* _Aim of the task_: Transcribe the stretch of entries below from the line with "(sp_score p)" through the line with "collections s' = collections s /\", exactly and with both ends included; leave out all other lines.

--- Material to process ---

(** [/api/search] embeds the query and asks Qdrant for [limit] hits.  For a
    limit of at least 1 it returns them in Qdrant's order as (asset id,
    score, description), with the limit passed unchanged and the store left
    as it was; when one hit's payload has no asset id the whole request fails
    with status 500.  Qdrant refuses a limit below 1, and the request then
    fails with status 500 with the store as it was. *)
Theorem search_similar_ranked : forall w app q l s pts v,
  vs_available (vector_search app) = true ->
  qdrant_client (vector_search app) = true ->
  embedding_model (vector_search app) = true ->
  clip_encode w q = Ok v ->
  qdrant_up w = None ->
  dict_get (collections s) (collection_name (vector_search app)) = Some pts ->
  ((1 <= l)%Z -> forallb has_asset_id (qdrant_rank w pts v l) = true ->
   exists s', search_similar w app q l s
              = (Ok (map (fun p => mk_search_result (payload_get (sp_payload p) "asset_id" EmptyString)
                                                    (sp_score p)
                                                    (payload_get (sp_payload p) "description" EmptyString))
                         (qdrant_rank w pts v l)), s') /\
              collections s' = collections s /\ In (EvQuery l) (trace s')) /\
  ((1 <= l)%Z -> forallb has_asset_id (qdrant_rank w pts v l) = false ->
   exists msg s', search_similar w app q l s = (Err (HTTPException 500 msg), s')) /\
  ((l < 1)%Z ->
   exists msg s', search_similar w app q l s = (Err (HTTPException 500 msg), s') /\
                  collections s' = collections s).
Proof.
  intros w app q l s pts v Hv Hc Hm He Hq Hg.
  assert (Hs : exists s1, collections s1 = collections s /\
            search w (vector_search app) q l s
            = match qdrant_query w (collection_name (vector_search app)) v l s1 with
              | (Ok ps, s2) => (Ok (map format_point ps), s2)
              | (Err e, s2) => (Err e, s2)
              end).
  { unfold search, try_except, bind at 1. rewrite Hc, Hm. simpl.
    destruct (generate_embedding w (vector_search app) q s) as [[v'|e] s1] eqn:Ge.
    - destruct (generate_embedding_ok _ _ _ _ _ _ Ge) as [_ [Hv' [_ [Hcol _]]]].
      rewrite He in Hv'. inversion Hv'; subst v'.
      exists s1. split; [exact Hcol|]. unfold bind, ret.
      destruct (qdrant_query w (collection_name (vector_search app)) v l s1) as [[ps|e] s2];
        reflexivity.
    - unfold generate_embedding, bind, emit, try_except, lift, raise in Ge. simpl in Ge.
      rewrite Hm, He in Ge. discriminate Ge. }
  destruct Hs as [s1 [Hcol Hs]].
  unfold qdrant_query in Hs. rewrite Hq in Hs.
  unfold search_similar, http_500, try_except, bind, lift, raise, negb. rewrite Hv.
  cbv beta iota. rewrite Hs.
  split; [|split].
  - intros Hl Ha. apply Z.ltb_ge in Hl. rewrite Hl, Hcol, Hg. cbv beta iota.
    rewrite (map_result_hits _ Ha). eexists. split; [reflexivity|]. split; [reflexivity|].
    apply in_or_app. right. left. reflexivity.
  - intros Hl Ha. apply Z.ltb_ge in Hl. rewrite Hl, Hcol, Hg. cbv beta iota.
    destruct (map_result_hits_err _ Ha) as [e He']. rewrite He'. eauto.
  - intros Hl. apply Z.ltb_lt in Hl. rewrite Hl. cbv beta iota. eauto.
Qed.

---

* _Solution for this exercise_:
                                                    (sp_score p)
                                                    (payload_get (sp_payload p) "description" EmptyString))
                         (qdrant_rank w pts v l)), s') /\
              collections s' = collections s /\ In (EvQuery l) (trace s')) /\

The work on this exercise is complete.